(Problem description)
Only one stretch of the data below should be repeated: the lines from the line containing "advance_processes (W:=W) (M:=M)" through the line containing "apply IH in Hrest", inclusive, exactly as they are.

(Data provided)
* * *
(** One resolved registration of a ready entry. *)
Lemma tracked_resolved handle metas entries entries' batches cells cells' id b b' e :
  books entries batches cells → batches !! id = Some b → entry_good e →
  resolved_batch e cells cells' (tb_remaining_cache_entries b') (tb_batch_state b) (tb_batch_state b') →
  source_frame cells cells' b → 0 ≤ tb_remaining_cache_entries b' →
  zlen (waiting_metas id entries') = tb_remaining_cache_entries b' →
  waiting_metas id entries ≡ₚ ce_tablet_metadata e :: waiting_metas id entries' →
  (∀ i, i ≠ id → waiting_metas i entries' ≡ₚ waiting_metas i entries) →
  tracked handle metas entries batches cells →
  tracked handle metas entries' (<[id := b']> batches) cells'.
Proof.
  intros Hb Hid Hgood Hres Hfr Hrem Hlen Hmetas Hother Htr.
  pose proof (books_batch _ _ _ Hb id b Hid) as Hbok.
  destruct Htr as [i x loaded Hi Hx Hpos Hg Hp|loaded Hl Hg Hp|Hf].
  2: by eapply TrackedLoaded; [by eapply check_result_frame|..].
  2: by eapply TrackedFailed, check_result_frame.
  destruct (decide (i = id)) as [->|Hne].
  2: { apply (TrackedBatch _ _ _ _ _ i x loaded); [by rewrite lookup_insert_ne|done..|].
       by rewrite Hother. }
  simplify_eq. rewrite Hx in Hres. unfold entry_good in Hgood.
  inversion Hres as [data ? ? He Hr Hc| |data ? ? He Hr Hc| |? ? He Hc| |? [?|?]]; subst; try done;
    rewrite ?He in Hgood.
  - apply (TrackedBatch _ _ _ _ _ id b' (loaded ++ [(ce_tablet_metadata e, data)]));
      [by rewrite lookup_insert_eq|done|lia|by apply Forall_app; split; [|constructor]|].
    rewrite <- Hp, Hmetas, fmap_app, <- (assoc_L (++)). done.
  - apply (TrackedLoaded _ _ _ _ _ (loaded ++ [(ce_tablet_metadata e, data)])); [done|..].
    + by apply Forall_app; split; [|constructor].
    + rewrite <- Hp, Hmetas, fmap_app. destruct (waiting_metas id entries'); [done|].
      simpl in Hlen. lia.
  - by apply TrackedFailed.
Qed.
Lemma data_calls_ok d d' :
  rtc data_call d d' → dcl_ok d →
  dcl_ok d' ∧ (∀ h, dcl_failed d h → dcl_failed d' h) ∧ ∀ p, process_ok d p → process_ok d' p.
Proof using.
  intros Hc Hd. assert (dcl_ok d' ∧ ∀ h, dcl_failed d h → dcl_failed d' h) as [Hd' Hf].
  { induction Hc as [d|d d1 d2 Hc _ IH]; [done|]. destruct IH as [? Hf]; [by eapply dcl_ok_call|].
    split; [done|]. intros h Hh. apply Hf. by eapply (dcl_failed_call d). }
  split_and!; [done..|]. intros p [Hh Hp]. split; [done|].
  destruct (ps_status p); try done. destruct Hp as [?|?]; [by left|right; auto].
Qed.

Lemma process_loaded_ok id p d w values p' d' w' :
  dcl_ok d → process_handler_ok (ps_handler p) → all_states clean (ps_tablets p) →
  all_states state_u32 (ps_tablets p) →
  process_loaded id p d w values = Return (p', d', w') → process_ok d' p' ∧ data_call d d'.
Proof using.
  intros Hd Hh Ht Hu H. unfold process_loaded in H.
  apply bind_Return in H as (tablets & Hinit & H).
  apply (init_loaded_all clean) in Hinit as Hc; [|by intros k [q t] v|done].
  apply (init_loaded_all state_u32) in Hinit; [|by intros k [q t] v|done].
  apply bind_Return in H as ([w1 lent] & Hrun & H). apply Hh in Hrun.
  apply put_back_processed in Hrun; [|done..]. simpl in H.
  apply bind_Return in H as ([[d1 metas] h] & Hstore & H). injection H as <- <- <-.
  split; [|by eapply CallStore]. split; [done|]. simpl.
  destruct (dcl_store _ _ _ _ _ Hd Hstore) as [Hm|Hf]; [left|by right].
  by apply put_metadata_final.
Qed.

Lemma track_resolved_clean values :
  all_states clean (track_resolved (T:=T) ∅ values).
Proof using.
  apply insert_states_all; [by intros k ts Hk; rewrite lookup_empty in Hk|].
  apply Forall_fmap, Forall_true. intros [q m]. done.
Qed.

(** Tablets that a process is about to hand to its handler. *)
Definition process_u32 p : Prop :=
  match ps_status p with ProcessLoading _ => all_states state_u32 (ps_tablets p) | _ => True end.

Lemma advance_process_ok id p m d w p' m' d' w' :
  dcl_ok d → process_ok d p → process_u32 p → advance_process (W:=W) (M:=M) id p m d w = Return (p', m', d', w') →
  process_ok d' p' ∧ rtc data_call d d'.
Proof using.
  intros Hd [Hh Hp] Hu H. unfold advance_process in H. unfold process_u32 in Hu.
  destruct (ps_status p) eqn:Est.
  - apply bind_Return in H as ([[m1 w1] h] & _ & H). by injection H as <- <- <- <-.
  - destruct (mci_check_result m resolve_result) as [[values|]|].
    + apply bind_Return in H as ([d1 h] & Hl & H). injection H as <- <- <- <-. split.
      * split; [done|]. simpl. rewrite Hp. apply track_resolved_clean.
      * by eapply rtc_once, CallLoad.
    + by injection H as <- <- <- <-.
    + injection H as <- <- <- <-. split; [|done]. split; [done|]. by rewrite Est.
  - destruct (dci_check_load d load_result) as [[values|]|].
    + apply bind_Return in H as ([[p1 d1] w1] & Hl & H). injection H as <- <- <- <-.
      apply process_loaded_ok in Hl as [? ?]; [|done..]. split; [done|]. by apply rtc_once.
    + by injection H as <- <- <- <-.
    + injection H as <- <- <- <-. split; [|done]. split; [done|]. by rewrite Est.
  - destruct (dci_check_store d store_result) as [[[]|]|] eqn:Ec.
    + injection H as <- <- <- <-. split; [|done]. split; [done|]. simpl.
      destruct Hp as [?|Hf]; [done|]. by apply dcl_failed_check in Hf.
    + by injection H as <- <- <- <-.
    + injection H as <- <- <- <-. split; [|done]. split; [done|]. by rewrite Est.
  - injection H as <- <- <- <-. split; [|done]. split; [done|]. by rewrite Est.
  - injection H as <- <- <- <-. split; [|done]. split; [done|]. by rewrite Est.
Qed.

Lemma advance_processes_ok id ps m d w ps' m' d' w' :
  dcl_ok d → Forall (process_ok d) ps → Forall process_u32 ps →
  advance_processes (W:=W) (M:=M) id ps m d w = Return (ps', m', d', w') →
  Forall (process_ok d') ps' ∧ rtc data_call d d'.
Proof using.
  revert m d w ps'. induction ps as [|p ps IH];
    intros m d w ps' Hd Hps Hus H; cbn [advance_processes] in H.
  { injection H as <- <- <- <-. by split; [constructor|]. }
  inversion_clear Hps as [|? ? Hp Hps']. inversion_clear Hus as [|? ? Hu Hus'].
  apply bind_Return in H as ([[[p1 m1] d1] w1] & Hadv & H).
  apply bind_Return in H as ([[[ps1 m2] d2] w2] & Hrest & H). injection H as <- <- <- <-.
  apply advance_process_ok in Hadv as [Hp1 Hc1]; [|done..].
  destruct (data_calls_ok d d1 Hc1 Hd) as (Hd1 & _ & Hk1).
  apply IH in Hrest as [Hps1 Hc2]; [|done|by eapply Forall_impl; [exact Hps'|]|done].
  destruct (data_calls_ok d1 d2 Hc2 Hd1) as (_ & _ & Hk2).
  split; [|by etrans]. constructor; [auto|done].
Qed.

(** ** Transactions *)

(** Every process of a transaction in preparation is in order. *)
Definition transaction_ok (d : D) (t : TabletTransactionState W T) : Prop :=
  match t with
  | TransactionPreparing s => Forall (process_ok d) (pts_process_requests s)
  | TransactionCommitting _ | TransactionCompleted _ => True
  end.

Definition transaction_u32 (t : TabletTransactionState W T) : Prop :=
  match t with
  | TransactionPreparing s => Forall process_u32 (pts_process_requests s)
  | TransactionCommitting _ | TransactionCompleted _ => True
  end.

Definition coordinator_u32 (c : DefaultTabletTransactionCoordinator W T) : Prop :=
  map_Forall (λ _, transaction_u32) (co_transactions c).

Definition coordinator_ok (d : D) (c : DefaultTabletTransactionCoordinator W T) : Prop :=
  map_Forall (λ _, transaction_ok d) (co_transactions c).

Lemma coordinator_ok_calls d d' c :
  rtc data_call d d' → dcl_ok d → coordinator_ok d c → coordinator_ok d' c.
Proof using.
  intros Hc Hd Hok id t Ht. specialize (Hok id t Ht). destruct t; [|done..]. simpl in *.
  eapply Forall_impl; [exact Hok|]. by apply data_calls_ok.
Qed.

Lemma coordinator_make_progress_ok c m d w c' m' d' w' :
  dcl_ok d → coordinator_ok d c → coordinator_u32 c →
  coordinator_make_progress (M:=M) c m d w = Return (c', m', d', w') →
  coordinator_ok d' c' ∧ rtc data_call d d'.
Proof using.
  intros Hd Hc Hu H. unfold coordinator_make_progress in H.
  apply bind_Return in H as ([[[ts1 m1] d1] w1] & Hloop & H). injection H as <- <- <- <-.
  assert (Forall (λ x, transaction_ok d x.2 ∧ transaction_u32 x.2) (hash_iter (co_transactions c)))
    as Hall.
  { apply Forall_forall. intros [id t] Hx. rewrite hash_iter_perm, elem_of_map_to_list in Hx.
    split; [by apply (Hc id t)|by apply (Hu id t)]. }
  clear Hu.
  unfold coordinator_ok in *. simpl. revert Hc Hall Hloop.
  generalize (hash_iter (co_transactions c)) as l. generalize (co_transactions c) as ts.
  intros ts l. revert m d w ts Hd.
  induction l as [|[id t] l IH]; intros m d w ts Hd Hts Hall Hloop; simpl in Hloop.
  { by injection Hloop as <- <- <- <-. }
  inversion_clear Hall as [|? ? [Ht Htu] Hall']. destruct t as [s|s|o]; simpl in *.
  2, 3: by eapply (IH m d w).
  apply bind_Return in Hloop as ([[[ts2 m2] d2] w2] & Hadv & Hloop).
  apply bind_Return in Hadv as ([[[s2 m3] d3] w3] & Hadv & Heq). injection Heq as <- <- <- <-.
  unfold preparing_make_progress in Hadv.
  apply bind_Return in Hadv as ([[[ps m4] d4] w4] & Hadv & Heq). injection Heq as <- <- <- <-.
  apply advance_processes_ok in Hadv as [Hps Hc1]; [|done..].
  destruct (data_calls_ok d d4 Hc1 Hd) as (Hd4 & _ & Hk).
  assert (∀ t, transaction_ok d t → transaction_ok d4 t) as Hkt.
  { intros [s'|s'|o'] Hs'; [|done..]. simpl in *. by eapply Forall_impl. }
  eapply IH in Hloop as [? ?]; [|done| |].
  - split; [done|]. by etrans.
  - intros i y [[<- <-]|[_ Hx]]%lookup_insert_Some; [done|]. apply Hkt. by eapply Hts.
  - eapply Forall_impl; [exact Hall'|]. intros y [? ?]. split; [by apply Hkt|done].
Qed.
* * *
(Output below)
  advance_processes (W:=W) (M:=M) id ps m d w = Return (ps', m', d', w') →
  Forall (process_ok d') ps' ∧ rtc data_call d d'.
Proof using.
  revert m d w ps'. induction ps as [|p ps IH];
    intros m d w ps' Hd Hps Hus H; cbn [advance_processes] in H.
  { injection H as <- <- <- <-. by split; [constructor|]. }
  inversion_clear Hps as [|? ? Hp Hps']. inversion_clear Hus as [|? ? Hu Hus'].
  apply bind_Return in H as ([[[p1 m1] d1] w1] & Hadv & H).
  apply bind_Return in H as ([[[ps1 m2] d2] w2] & Hrest & H). injection H as <- <- <- <-.
  apply advance_process_ok in Hadv as [Hp1 Hc1]; [|done..].
  destruct (data_calls_ok d d1 Hc1 Hd) as (Hd1 & _ & Hk1).
  apply IH in Hrest as [Hps1 Hc2]; [|done|by eapply Forall_impl; [exact Hps'|]|done].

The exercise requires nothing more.